YOUR TASK: Print the first line of the data below and every one after it, through the line containing "(match rest with", exactly as written.

Stored data entries:
===============

(** The text of a number can be read back off the head of a string in
    which a dash, or nothing, follows it. *)
Lemma span_num_num (n : Z) (rest : string) :
  (match rest with String c _ => is_digit c = false | EmptyString => True end) ->
  span_num (num n +:+ rest) = (num n, rest).
Proof.
  intros Hrest. destruct (num_cases n) as (d & Hd & [-> | ->]).
  - destruct (string_of_uint_head d Hd) as (c & r & Hcr & Hc).
    unfold span_num.
    assert (Hnot : c <> "-"%char) by (intros ->; discriminate Hc).
    rewrite <- (span_digits_uint d rest Hrest). rewrite Hcr. simpl.
    destruct c as [[] [] [] [] [] [] [] []]; try reflexivity. by exfalso.
  - unfold span_num. simpl. by rewrite (span_digits_uint d rest Hrest).
Qed.

Lemma num_inj (n m : Z) : num n = num m -> n = m.
Proof.
  unfold num. intros Heq. apply DecimalZ.to_int_inj.
  assert (Hno : forall k, Z.to_int k <> Pos Nil /\ Z.to_int k <> Neg Nil).
  { intros [|p|p]; simpl; split; try discriminate;
      pose proof (to_uint_nonnil p); congruence. }
  destruct (Hno n) as [Hn1 Hn2]. destruct (Hno m) as [Hm1 Hm2].
  pose proof (DecimalString.NilZero.isi (Z.to_int n) Hn1 Hn2) as Hi.
  pose proof (DecimalString.NilZero.isi (Z.to_int m) Hm1 Hm2) as Hj.
  rewrite Heq in Hi. congruence.
Qed.

End TileKeys.

Section TileKeyClaims.
Import TileParser TileSource.

(** Two tile addresses have the same cache key only if they are the same
    address, for all integers, negative ones included: the dashes between
    the numbers cannot be taken for signs. *)
Theorem tileKey_injective (z x y z' x' y' : Z) :
  tileKey z x y = tileKey z' x' y' <-> z = z' /\ x = x' /\ y = y'.
Proof.
  split; [|by intros (-> & -> & ->)].
  unfold tileKey. intros Hkey.
  assert (Hdash : forall s : string,
             match ("-" +:+ s)%string with
             | String c _ => is_digit c = false
             | EmptyString => True
             end) by (intros s; reflexivity).
  pose proof (f_equal span_num Hkey) as Hz.
  rewrite !span_num_num in Hz by apply Hdash.
  injection Hz as Hz Hrest.
  change (num x +:+ "-" +:+ num y = num x' +:+ "-" +:+ num y') in Hrest.
  pose proof (f_equal span_num Hrest) as Hx.
  rewrite !span_num_num in Hx by apply Hdash.
  injection Hx as Hx Hy.
  change (num y = num y') in Hy.
  split; [by apply num_inj|]. split; by apply num_inj.
Qed.

End TileKeyClaims.

Section SequentialCache.
Import TileParser TileSource.

Lemma cacheSet_seq (key : string) (tile : ParsedTile) (ts : t) :
  seq_inv ts -> key <> EmptyString -> cache ts !! key = None ->
  exists ts',
    cacheSet key tile ts = Returns ts'
    /\ seq_inv ts'
    /\ cacheSize ts' = cacheSize ts
    /\ (1 <= cacheSize ts -> cache ts' !! key = Some tile)
    /\ (cacheSize ts = 0 -> cache ts' = ∅ /\ cacheOrder ts' = []).
Proof.
  intros (Hinv & Hnd & Hdom) Hkey Hmiss.
  destruct (cacheSet_spec key tile ts Hinv Hkey)
    as (ts' & ev & Hset & Hsplit & Hcache & Hlen & Hsz & Hinv').
  exists ts'. split; [exact Hset|].
  assert (Hfresh : key ∉ cacheOrder ts).
  { intros Hin. apply Hdom in Hin as [v Hv]. congruence. }
  assert (Hnd' : NoDup (ev ++ cacheOrder ts')).
  { rewrite <- Hsplit. apply NoDup_app. split; [exact Hnd|]. split.
    - intros k Hk Hk'. apply list_elem_of_singleton in Hk'. by subst k.
    - apply NoDup_singleton. }
  apply NoDup_app in Hnd' as (Hnd_ev & Hdisj & Hnd_q).
  split; [|split; [exact Hsz|split]].
  - split; [exact Hinv'|]. split; [exact Hnd_q|].
    intros k Hk. rewrite Hcache, lookup_delete_all.
    rewrite decide_False by (intros Hev; by apply (Hdisj k)).
    assert (Hin : k ∈ cacheOrder ts ++ [key]) by (rewrite Hsplit, elem_of_app; by right).
    apply elem_of_app in Hin as [Hin|Hin].
    + rewrite lookup_insert_ne; [by apply Hdom|]. intros ->. by apply Hfresh.
    + apply list_elem_of_singleton in Hin. subst k. rewrite lookup_insert_eq. eauto.
  - intros Hcap.
    assert (Hlast : key ∈ cacheOrder ts').
    { destruct (cacheOrder ts') as [|q qs] eqn:Eq.
      - cbn [length] in Hlen. lia.
      - assert (Hl : last (ev ++ q :: qs) = Some key) by (rewrite <- Hsplit; apply last_snoc).
        rewrite last_app_cons in Hl. apply last_Some in Hl as [l' ->].
        rewrite elem_of_app. right. by apply list_elem_of_singleton. }
    rewrite Hcache, lookup_delete_all.
    rewrite decide_False by (intros Hev; by apply (Hdisj key)).
    apply lookup_insert_eq.
  - intros Hzero.
    assert (Hq : cacheOrder ts' = []).
    { apply nil_length_inv. rewrite Hlen, Hzero. simpl. lia. }
    split; [|exact Hq]. apply map_empty. intros k.
    destruct (cache ts' !! k) as [v|] eqn:Ev; [|done].
    destruct Hinv' as (_ & _ & Hdom' & _).
    assert (Hin : k ∈ cacheOrder ts') by (apply Hdom'; eauto).
    rewrite Hq in Hin. by apply elem_of_nil in Hin.
Qed.

Context `{TileCodec}.

Lemma getTile_seq (net : Network) (z x y : Z) (ts : t) :
  seq_inv ts ->
  seq_inv (snd (getTile net z x y ts))
  /\ cacheSize (snd (getTile net z x y ts)) = cacheSize ts
  /\ (forall tile, fst (getTile net z x y ts) = Returns tile -> 1 <= cacheSize ts ->
        cache (snd (getTile net z x y ts)) !! tileKey z x y = Some tile)
  /\ (cacheSize ts = 0 -> cache ts = ∅ -> cache (snd (getTile net z x y ts)) = ∅).
Proof.
  intros Hinv. unfold getTile.
  destruct (cache ts !! tileKey z x y) as [cached|] eqn:Hhit.
  { cbn [fst snd]. split; [exact Hinv|]. split; [reflexivity|]. split; [|done].
    by intros tile [= <-] _. }
  destruct (fetchBuffer net z x y ts) as [buffer| |];
    [|by (cbn [fst snd]; split; [exact Hinv|]; split; [reflexivity|]; split)..].
  destruct (parseTile buffer (byLayer ts) (language ts)) as [parsed| |];
    [|by (cbn [fst snd]; split; [exact Hinv|]; split; [reflexivity|]; split)..].
  destruct (cacheSet_seq (tileKey z x y) parsed ts Hinv (tileKey_nonempty z x y) Hhit)
    as (ts' & -> & Hinv' & Hsz & Hcached & Hzero).
  cbn [fst snd]. split; [exact Hinv'|]. split; [exact Hsz|]. split.
  - intros tile [= <-]. exact Hcached.
  - intros Hcap _. by apply Hzero.
Qed.

Lemma run_seq (evs : list event) (ts : t) :
  Forall is_call evs -> seq_inv ts ->
  seq_inv (run evs ts) /\ cacheSize (run evs ts) = cacheSize ts
  /\ (cacheSize ts = 0 -> cache ts = ∅ -> cache (run evs ts) = ∅).
Proof.
  intros Hevs. revert ts. induction Hevs as [|ev evs Hev _ IH]; intros ts Hinv; [done|].
  destruct ev as [net z x y|]; [|done].
  destruct (getTile_seq net z x y ts Hinv) as (Hinv' & Hsz & _ & Hzero).
  destruct (IH _ Hinv') as (Hinv'' & Hsz' & Hzero').
  unfold run in *. cbn [fold_left step].
  split; [exact Hinv''|]. split; [congruence|].
  intros Hcap Hempty. apply Hzero'; [congruence|]. by apply Hzero.
Qed.

Lemma new_seq openDb styles src size lang (ts : t) :
  new openDb styles src size lang = Returns ts ->
  0 <= default 32 size ->
  seq_inv ts /\ cacheSize ts = default 32 size /\ cache ts = ∅.
Proof.
  intros Hnew Hsize.
  destruct (new_inv _ _ _ _ _ _ Hnew Hsize) as [Hinv Hsz].
  assert (Hq : cacheOrder ts = [] /\ cache ts = ∅).
  { unfold new in Hnew. destruct (startsWith src "http").
    - by injection Hnew as <-.
    - destruct (endsWith src ".mbtiles"); [|done]. destruct (openDb src); [|done].
      by injection Hnew as <-. }
  destruct Hq as [Hq Hc]. split; [|by split]. split; [exact Hinv|].
  rewrite Hq. split; [apply NoDup_nil_2|]. intros k Hk. by apply elem_of_nil in Hk.
Qed.

End SequentialCache.

Section SequentialCacheClaims.
Import TileParser TileSource.
Context `{TileCodec}.

(** When calls do not overlap (as in MBTiles mode, where [getTile] never
    waits), the queue holds the cached keys, each once.  With room for at
    least one tile, a tile that [getTile] has just returned is in the
    cache under its key, so asking again at once gives the same tile
    without reading or decoding anything; with room for none the cache
    stays empty. *)
Theorem sequential_cache openDb styles src capacity lang (ts0 : t)
    (evs : list event) :
  new openDb styles src capacity lang = Returns ts0 ->
  0 <= default 32 capacity ->
  Forall is_call evs ->
  let ts := run evs ts0 in
  NoDup (cacheOrder ts)
  /\ (forall k, k ∈ cacheOrder ts <-> is_Some (cache ts !! k))
  /\ (default 32 capacity = 0 -> cache ts = ∅)
  /\ (1 <= default 32 capacity ->
      forall net z x y tile ts',
        getTile net z x y ts = (Returns tile, ts') ->
        cache ts' !! tileKey z x y = Some tile
        /\ forall (other : TileCodec) net',
             @getTile other net' z x y ts' = (Returns tile, ts')).
Proof.
  intros Hnew Hcap Hevs ts.
  destruct (new_seq _ _ _ _ _ _ Hnew Hcap) as (Hinv0 & Hsz0 & Hempty0).
  destruct (run_seq evs ts0 Hevs Hinv0) as (Hinv & Hsz & Hzero). fold ts in Hinv, Hsz, Hzero.
  destruct Hinv as (Hcinv & Hnd & Hdom).
  split; [exact Hnd|]. split; [|split].
  - intros k. split; [apply Hdom|]. destruct Hcinv as (_ & _ & Hsub & _). apply Hsub.
  - intros Hz. apply Hzero; [congruence | exact Hempty0].
  - intros Hone net z x y tile ts' Hget.
    destruct (getTile_seq net z x y ts (conj Hcinv (conj Hnd Hdom))) as (_ & _ & Hcached & _).
    rewrite Hget in Hcached. cbn [fst snd] in Hcached.
    assert (Hin : cache ts' !! tileKey z x y = Some tile)
      by (apply Hcached; [reflexivity | congruence]).
    split; [exact Hin|]. intros other net'. unfold getTile. by rewrite Hin.
Qed.

End SequentialCacheClaims.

===============

RESPONSE FOR THIS EXERCISE:
(** The text of a number can be read back off the head of a string in
    which a dash, or nothing, follows it. *)
Lemma span_num_num (n : Z) (rest : string) :
  (match rest with String c _ => is_digit c = false | EmptyString => True end) ->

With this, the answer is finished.